## Work to complete
Pull out every line below containing the word "float".
Top of Exercise inputs
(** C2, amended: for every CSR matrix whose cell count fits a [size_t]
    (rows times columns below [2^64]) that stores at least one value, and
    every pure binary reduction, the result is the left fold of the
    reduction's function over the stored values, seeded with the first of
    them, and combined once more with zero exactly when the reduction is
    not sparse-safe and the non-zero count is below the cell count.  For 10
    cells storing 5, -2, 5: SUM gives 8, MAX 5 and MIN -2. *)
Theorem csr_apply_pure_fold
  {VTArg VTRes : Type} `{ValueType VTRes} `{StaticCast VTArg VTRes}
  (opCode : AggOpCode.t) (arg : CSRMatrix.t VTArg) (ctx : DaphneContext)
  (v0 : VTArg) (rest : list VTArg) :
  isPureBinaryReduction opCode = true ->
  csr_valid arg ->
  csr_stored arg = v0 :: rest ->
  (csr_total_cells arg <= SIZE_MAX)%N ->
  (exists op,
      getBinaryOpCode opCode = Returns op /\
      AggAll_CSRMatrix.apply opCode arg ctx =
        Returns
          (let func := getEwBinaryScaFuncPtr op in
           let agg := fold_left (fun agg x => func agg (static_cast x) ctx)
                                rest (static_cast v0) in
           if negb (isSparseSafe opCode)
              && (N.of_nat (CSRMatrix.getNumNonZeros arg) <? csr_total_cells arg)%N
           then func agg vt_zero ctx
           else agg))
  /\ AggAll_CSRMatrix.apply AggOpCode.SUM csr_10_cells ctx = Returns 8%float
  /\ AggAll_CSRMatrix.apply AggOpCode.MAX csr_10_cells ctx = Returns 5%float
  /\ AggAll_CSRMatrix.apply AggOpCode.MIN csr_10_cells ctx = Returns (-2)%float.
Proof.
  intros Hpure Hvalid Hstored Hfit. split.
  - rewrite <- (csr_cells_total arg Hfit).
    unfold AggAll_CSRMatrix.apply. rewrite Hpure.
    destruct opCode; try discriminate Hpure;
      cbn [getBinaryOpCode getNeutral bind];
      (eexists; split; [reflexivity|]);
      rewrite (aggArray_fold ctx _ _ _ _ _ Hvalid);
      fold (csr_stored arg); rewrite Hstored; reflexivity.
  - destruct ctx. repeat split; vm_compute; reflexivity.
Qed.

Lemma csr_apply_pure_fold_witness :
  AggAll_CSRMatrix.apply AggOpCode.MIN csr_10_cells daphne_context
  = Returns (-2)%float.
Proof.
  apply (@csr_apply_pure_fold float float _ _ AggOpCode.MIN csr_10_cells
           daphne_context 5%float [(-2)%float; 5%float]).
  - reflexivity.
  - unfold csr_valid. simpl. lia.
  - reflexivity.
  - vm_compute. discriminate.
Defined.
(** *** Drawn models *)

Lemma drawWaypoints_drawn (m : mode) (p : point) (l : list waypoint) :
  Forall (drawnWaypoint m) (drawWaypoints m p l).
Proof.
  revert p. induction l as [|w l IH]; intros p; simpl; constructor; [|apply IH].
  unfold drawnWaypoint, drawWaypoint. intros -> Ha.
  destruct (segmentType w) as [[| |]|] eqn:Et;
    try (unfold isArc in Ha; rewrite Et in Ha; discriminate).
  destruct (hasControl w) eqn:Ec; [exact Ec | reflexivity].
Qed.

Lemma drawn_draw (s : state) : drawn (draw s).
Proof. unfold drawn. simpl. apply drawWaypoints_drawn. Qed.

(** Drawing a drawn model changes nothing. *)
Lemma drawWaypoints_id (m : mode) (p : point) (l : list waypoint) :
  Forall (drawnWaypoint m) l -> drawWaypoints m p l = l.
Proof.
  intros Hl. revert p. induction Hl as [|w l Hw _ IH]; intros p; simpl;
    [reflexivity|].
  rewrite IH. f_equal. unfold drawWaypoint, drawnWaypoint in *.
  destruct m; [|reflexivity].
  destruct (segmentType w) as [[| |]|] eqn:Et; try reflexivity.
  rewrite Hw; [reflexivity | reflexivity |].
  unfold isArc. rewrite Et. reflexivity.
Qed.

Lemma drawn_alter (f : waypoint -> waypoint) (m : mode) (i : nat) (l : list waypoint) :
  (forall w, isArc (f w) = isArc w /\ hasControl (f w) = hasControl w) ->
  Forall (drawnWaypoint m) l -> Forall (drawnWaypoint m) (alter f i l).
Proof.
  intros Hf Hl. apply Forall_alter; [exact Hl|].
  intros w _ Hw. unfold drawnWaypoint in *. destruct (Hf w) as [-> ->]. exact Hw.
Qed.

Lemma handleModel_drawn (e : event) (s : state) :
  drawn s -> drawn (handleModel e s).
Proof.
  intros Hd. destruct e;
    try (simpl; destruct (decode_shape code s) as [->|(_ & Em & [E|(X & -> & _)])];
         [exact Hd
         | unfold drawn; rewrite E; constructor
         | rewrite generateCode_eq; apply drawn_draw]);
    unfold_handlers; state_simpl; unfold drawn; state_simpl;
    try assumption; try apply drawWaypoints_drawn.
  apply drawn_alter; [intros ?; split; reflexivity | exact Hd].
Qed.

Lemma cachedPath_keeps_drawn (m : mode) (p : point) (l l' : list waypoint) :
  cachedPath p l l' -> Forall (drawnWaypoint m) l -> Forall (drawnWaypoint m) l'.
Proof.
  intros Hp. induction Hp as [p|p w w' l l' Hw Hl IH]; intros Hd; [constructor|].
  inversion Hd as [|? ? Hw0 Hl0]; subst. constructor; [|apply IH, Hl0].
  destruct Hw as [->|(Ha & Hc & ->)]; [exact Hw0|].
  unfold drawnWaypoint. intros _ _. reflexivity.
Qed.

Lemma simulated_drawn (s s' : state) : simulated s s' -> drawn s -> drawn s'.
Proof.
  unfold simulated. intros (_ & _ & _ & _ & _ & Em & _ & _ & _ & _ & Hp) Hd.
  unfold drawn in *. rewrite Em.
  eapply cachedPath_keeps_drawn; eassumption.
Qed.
Bottom of Exercise inputs
## Answer section
  /\ AggAll_CSRMatrix.apply AggOpCode.SUM csr_10_cells ctx = Returns 8%float
  /\ AggAll_CSRMatrix.apply AggOpCode.MAX csr_10_cells ctx = Returns 5%float
  /\ AggAll_CSRMatrix.apply AggOpCode.MIN csr_10_cells ctx = Returns (-2)%float.
  = Returns (-2)%float.
  apply (@csr_apply_pure_fold float float _ _ AggOpCode.MIN csr_10_cells
           daphne_context 5%float [(-2)%float; 5%float]).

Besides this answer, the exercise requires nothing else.